**Brief:**
Find the line containing "Lemma draws_trans fb" in the records below. Copy exactly that line and each one after it, ending at the line containing "0 <= a -> a + Z.of_nat n <= W64 ->", and nothing more.

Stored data
★ ★ ★ ★

(** A framebuffer whose geometry is consistent and whose bytes are mapped. *)
Record fb_ok (fb : FrameBuffer) : Prop := {
  fb_base : 0 <= BaseAddress fb;
  fb_width : 0 <= width fb;
  fb_height : 0 <= height fb;
  fb_bpp : 8 <= bpp fb <= 64;
  fb_pitch : width fb * (bpp fb / 8) <= pitch fb;
  fb_end : BaseAddress fb + pitch fb * height fb < W64;
  fb_valid : forall a, in_fb fb a -> valid a = true
}.

(** [s'] differs from [s] only in bytes of [fb] from row [y0] down. *)
Definition draws (fb : FrameBuffer) (y0 : Z) (s s' : vga) : Prop :=
  exists mm, s' = set_vmem mm s /\ forall a, ~ rows_from fb y0 a -> mm a = vmem s a.

#[local] Instance draws_po fb y0 : PreOrder (draws fb y0).
Proof.
  split.
  - intros s. exists (vmem s). split; [by destruct s|done].
  - intros s1 s2 s3 (m1 & -> & H1) (m2 & -> & H2). exists m2.
    split; [by destruct s1|]. intros a Ha. rewrite (H2 a Ha). by apply H1.
Qed.

Lemma draws_trans fb y0 s1 s2 (m : V unit) :
  draws fb y0 s1 s2 -> runs m s2 (fun _ => draws fb y0 s2) -> runs m s2 (fun _ => draws fb y0 s1).
Proof. intros H Hm. eapply runs_mono; [exact Hm|]. intros ? s3 H3. by transitivity s2. Qed.

Lemma draws_bind fb y0 s (m1 : V unit) (m2 : V unit) :
  runs m1 s (fun _ => draws fb y0 s) ->
  (forall s1, draws fb y0 s s1 -> runs m2 s1 (fun _ => draws fb y0 s1)) ->
  runs (m1 ;;; m2) s (fun _ => draws fb y0 s).
Proof.
  intros H1 H2. apply runs_bind. eapply runs_mono; [exact H1|].
  intros ? s1 Hs. eapply draws_trans; eauto.
Qed.

Lemma loopM_draws fb y0 n : forall a (body : Z -> V unit) s,
  0 <= a -> a + Z.of_nat n <= W64 ->
  (forall i s1, a <= i < a + Z.of_nat n -> draws fb y0 s s1 -> runs (body i) s1 (fun _ => draws fb y0 s1)) ->
  runs (loopM n a body) s (fun _ => draws fb y0 s).
Proof.
  induction n as [|n IH]; intros a body s Ha Hn Hbody; cbn [loopM]; [by apply runs_ret|].
  apply draws_bind; [apply Hbody; [lia|reflexivity]|]. intros s1 Hs1.
  destruct n as [|n]; [by apply runs_ret|].
  rewrite add64_small by lia. apply IH; [lia|lia|].
  intros i s2 Hi Hs2. apply Hbody; [lia|by transitivity s1].
Qed.

Section InBounds.
Context (fb : FrameBuffer) (Hfb : fb_ok fb) (y0 : Z) (Hy0 : 0 <= y0).

Lemma rows_valid a : rows_from fb y0 a -> valid a = true.
Proof.
  destruct Hfb as [H1 H2 H3 H4 H5 H6 H7]. intros Ha. apply H7. unfold rows_from in *.
  assert (0 <= bpp fb / 8) by (apply Z.div_pos; lia).
  assert (0 <= pitch fb) by nia. nia.
Qed.

Lemma base_rows : BaseAddress fb <= BaseAddress fb + y0 * pitch fb.
Proof.
  destruct Hfb as [H1 H2 H3 H4 H5 H6 H7].
  assert (0 <= bpp fb / 8) by (apply Z.div_pos; lia).
  assert (0 <= pitch fb) by nia. nia.
Qed.

Lemma store8_draws a v s : rows_from fb y0 a -> runs (store8 a v) s (fun _ => draws fb y0 s).
Proof.
  intros Ha. unfold store8. rewrite (rows_valid a Ha). apply runs_modify.
  eexists. split; [done|]. intros b Hb. by rewrite fn_lookup_insert_ne by congruence.
Qed.

Lemma store_draws n : forall a v s,
  BaseAddress fb + y0 * pitch fb <= a -> a + Z.of_nat n <= BaseAddress fb + pitch fb * height fb ->
  runs (store n a v) s (fun _ => draws fb y0 s).
Proof.
  pose proof base_rows. pose proof (fb_base _ Hfb). pose proof (fb_end _ Hfb).
  induction n as [|n IH]; intros a v s Ha Hn; cbn [store]; [by apply runs_ret|].
  apply draws_bind; [apply store8_draws; split; lia|]. intros s1 _.
  rewrite add64_small by lia. apply IH; lia.
Qed.

(** A pixel of the picture lies in the framebuffer. *)
Lemma pixel_bounds x y : 0 <= x < width fb -> y0 <= y < height fb ->
  let pixel := add64 (add64 (BaseAddress fb) (mul64 y (pitch fb))) (mul64 x (bpp fb / 8)) in
  BaseAddress fb + y0 * pitch fb <= pixel /\ pixel + bpp fb / 8 <= BaseAddress fb + pitch fb * height fb.
Proof.
  destruct Hfb as [H1 H2 H3 H4 H5 H6 H7]. intros Hx Hy.
  assert (0 <= bpp fb / 8) by (apply Z.div_pos; lia).
  assert (x * (bpp fb / 8) + bpp fb / 8 <= pitch fb) by nia.
  assert (y * pitch fb + pitch fb <= pitch fb * height fb) by nia.
  assert (0 <= x * (bpp fb / 8)) by nia. assert (0 <= y * pitch fb) by nia.
  assert (y0 * pitch fb <= y * pitch fb) by nia.
  cbv zeta. rewrite (mul64_small y) by lia. rewrite (mul64_small x) by lia.
  rewrite (add64_small (BaseAddress fb)) by lia. rewrite add64_small by lia. lia.
Qed.

Lemma WriteToFrameBuffer_draws x y colour s : 0 <= x < width fb -> y0 <= y < height fb ->
  runs (WriteToFrameBuffer fb x y colour) s (fun _ => draws fb y0 s).
Proof.
  intros Hx Hy. pose proof (pixel_bounds x y Hx Hy) as Hp. cbv zeta in Hp.
  pose proof base_rows. pose proof (fb_base _ Hfb). pose proof (fb_end _ Hfb).
  unfold WriteToFrameBuffer. cbv zeta.
  set (p := add64 (add64 (BaseAddress fb) (mul64 y (pitch fb))) (mul64 x (bpp fb / 8))) in *.
  clearbody p. set (raw := fst _). clearbody raw.
  remember (bpp fb / 8) as k eqn:Hk.
  assert (Hst : forall n a v s1, BaseAddress fb + y0 * pitch fb <= a -> a + Z.of_nat n <= p + k ->
    runs (store n a v) s1 (fun _ => draws fb y0 s1)) by (intros; apply store_draws; lia).
  assert (Hadd : forall i, 0 <= i <= k -> add64 p i = p + i)
    by (intros; apply add64_small; lia).
  destruct (bpp fb) as [|q|] eqn:Eb; [by apply runs_ret| |by apply runs_ret].
  repeat (destruct q as [q|q|]; try by apply runs_ret);
    vm_compute in Hk; subst k; rewrite ?Hadd by lia;
    repeat (lazymatch goal with |- runs (bind _ _) _ _ => apply draws_bind; [|intros ? _] end);
    apply Hst; lia.
Qed.

Lemma ClearFrameBuffer_draws colour s : y0 = 0 ->
  height fb < W64 -> width fb < W64 ->
  runs (ClearFrameBuffer fb colour) s (fun _ => draws fb y0 s).
Proof.
  destruct Hfb as [_ H2 H3 _ _ _ _]. intros Hz Hh Hw.
  apply loopM_draws; [lia|lia|]. intros y s1 Hy _. apply loopM_draws; [lia|lia|].
  intros x s2 Hx _. apply WriteToFrameBuffer_draws; lia.
Qed.

(** A character cell. *)
Lemma WriteChar_draws x y fg bg c s :
  0 <= x -> x + 8 <= width fb -> y0 <= y -> y + 16 <= height fb ->
  width fb < W64 -> height fb < W64 ->
  runs (WriteCharToFrameBuffer fb x y fg bg c) s (fun _ => draws fb y0 s).
Proof.
  intros Hx Hx' Hy Hy' Hw Hh. unfold WriteCharToFrameBuffer. mgo.
  apply loopM_draws; [lia|lia|]. intros cy s1 Hcy _. apply loopM_draws; [lia|lia|].
  intros cx s2 Hcx _. rewrite !add64_small by lia.
  apply runs_if; intros _; apply WriteToFrameBuffer_draws; lia.
Qed.

Lemma FilledRectangle_draws x y w h colour s : m_backBuffer s = fb ->
  0 <= x -> 0 <= w -> x + w <= width fb -> y0 <= y -> 0 <= h -> y + h <= height fb ->
  width fb < W64 -> height fb < W64 ->
  runs (DrawFilledRectangle x y w h colour) s (fun _ => draws fb y0 s).
Proof.
  intros Hb Hx Hw Hx' Hy Hh Hy' Hw' Hh'.
  assert (Hs : forall a n, 0 <= a -> 0 <= n -> a + n < W64 -> Z.of_nat (span a n) = n)
    by (intros a n ???; unfold span; rewrite add64_small by lia; lia).
  apply loopM_draws; [lia|rewrite Hs; lia|]. intros i s1 Hi Hs1.
  apply loopM_draws; [lia|rewrite Hs; lia|]. intros j s2 Hj Hs2.
  rewrite Hs in Hi by lia. rewrite Hs in Hj by lia.
  assert (m_backBuffer s2 = fb) as Hb2
    by (destruct Hs1 as (?&->&_), Hs2 as (?&->&_); destruct s; exact Hb).
  unfold PlotPixel. mgo. rewrite Hb2. apply WriteToFrameBuffer_draws; lia.
Qed.

Lemma memcpy_draws n : forall dst src s,
  BaseAddress fb + y0 * pitch fb <= dst -> dst + Z.of_nat n <= BaseAddress fb + pitch fb * height fb ->
  0 <= src -> src + Z.of_nat n < W64 ->
  (forall a, src <= a < src + Z.of_nat n -> valid a = true) ->
  runs (memcpy n dst src) s (fun _ => draws fb y0 s).
Proof.
  pose proof base_rows as Hbr. pose proof (fb_base _ Hfb). pose proof (fb_end _ Hfb).
  induction n as [|n IH]; intros dst src s G1 G2 G3 G4 G5; cbn [memcpy]; [by apply runs_ret|].
  rewrite G5 by lia. mgo. rewrite !add64_small by lia.
  eapply runs_mono; [apply store8_draws; split; lia|]. intros ? s1 Hs1.
  eapply draws_trans; [exact Hs1|]. apply IH; try lia. intros b Hb. apply G5. lia.
Qed.
End InBounds.


(** A forward copy to a lower address moves every byte, overlap or not. *)
Lemma memcpy_moves n : forall dst src s,
  0 <= dst <= src -> src + Z.of_nat n < W64 ->
  (forall a, dst <= a < dst + Z.of_nat n \/ src <= a < src + Z.of_nat n -> valid a = true) ->
  exists mm, memcpy n dst src s = Ok (tt, set_vmem mm s) /\
    forall a, mm a = if decide (dst <= a < dst + Z.of_nat n) then vmem s (a - dst + src) else vmem s a.
Proof.
  induction n as [|n IH]; intros dst src s H1 H2 H3.
  - exists (vmem s). split; [by destruct s|]. intros a. by rewrite decide_False by lia.
  - cbn [memcpy]. unfold bind, store8, gets, modify, ret. rewrite !H3 by lia.
    rewrite !add64_small by lia.
    set (s1 := set_vmem (<[dst := vmem s src]> (vmem s)) s).
    destruct (IH (dst + 1) (src + 1) s1) as (mm & Hmm & Hat); [lia|lia|intros; apply H3; lia|].
    exists mm. split; [by rewrite Hmm; destruct s|]. intros a. rewrite Hat.
    unfold s1. destruct s; cbn.
    case_decide as D1; case_decide as D2; try lia.
    + rewrite fn_lookup_insert_ne by lia. f_equal. lia.
    + assert (a = dst) as -> by lia. rewrite fn_lookup_insert. f_equal. lia.
    + by rewrite fn_lookup_insert_ne by lia.
Qed.

(** ** The console's invariant *)

(** The cursor is on a cell of the grid. *)
Definition on_grid (v : vga) : Prop :=
  exists cx cy, 0 <= cx < m_numberOfColumns v /\ 0 <= cy < m_numberOfRows v /\
    m_cursorX v = cx * CHAR_WIDTH /\ m_cursorY v = cy * CHAR_HEIGHT.

(** The grid lies in the picture, the cursor on the grid. *)
Record console_ok (v : vga) : Prop := {
  c_fb : fb_ok (m_backBuffer v);
  c_rows : m_numberOfRows v * CHAR_HEIGHT <= height (m_backBuffer v);
  c_columns : m_numberOfColumns v * CHAR_WIDTH <= width (m_backBuffer v);
  c_cursor : on_grid v
}.

(** [v'] differs from [v] in the cursor and in bytes of the back buffer, nothing else. *)
Definition moves (v v' : vga) : Prop :=
  exists x y mm, v' = set_vmem mm (set_cursor x y v) /\
    forall a, ~ in_fb (m_backBuffer v) a -> mm a = vmem v a.

#[local] Instance moves_po : PreOrder moves.
Proof.
  split.
  - intros v. exists (m_cursorX v), (m_cursorY v), (vmem v). by destruct v.
  - intros v1 v2 v3 (x1 & y1 & m1 & -> & H1) (x2 & y2 & m2 & -> & H2).
    exists x2, y2, m2. split; [by destruct v1|].
    destruct v1; cbn in *. intros a Ha. rewrite H2 by done. by apply H1.
Qed.

(** What printing may do: it moves the cursor to a cell and draws. *)
Definition prints (v v' : vga) : Prop := moves v v' /\ on_grid v'.

Lemma moves_cursor x y v : moves v (set_cursor x y v).
Proof. exists x, y, (vmem v). by destruct v. Qed.

Lemma draws_moves v v' : draws (m_backBuffer v) 0 v v' -> moves v v'.
Proof.
  intros (mm & -> & H). exists (m_cursorX v), (m_cursorY v), mm.
  split; [by destruct v|done].
Qed.

Lemma moves_on_grid v v' cx cy : moves v v' ->
  0 <= cx < m_numberOfColumns v -> 0 <= cy < m_numberOfRows v ->
  m_cursorX v' = cx * CHAR_WIDTH -> m_cursorY v' = cy * CHAR_HEIGHT -> prints v v'.
Proof.
  intros H Hx Hy Ex Ey. split; [done|]. destruct H as (x & y & mm & -> & _).
  exists cx, cy. by destruct v.
Qed.

Lemma prints_ok v v' : console_ok v -> prints v v' -> console_ok v'.
Proof. intros [H1 H2 H3 H4] ((x & y & mm & -> & _) & Hg). destruct v. by split. Qed.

★ ★ ★ ★

**Exercise solution:**
Lemma draws_trans fb y0 s1 s2 (m : V unit) :
  draws fb y0 s1 s2 -> runs m s2 (fun _ => draws fb y0 s2) -> runs m s2 (fun _ => draws fb y0 s1).
Proof. intros H Hm. eapply runs_mono; [exact Hm|]. intros ? s3 H3. by transitivity s2. Qed.

Lemma draws_bind fb y0 s (m1 : V unit) (m2 : V unit) :
  runs m1 s (fun _ => draws fb y0 s) ->
  (forall s1, draws fb y0 s s1 -> runs m2 s1 (fun _ => draws fb y0 s1)) ->
  runs (m1 ;;; m2) s (fun _ => draws fb y0 s).
Proof.
  intros H1 H2. apply runs_bind. eapply runs_mono; [exact H1|].
  intros ? s1 Hs. eapply draws_trans; eauto.
Qed.

Lemma loopM_draws fb y0 n : forall a (body : Z -> V unit) s,
  0 <= a -> a + Z.of_nat n <= W64 ->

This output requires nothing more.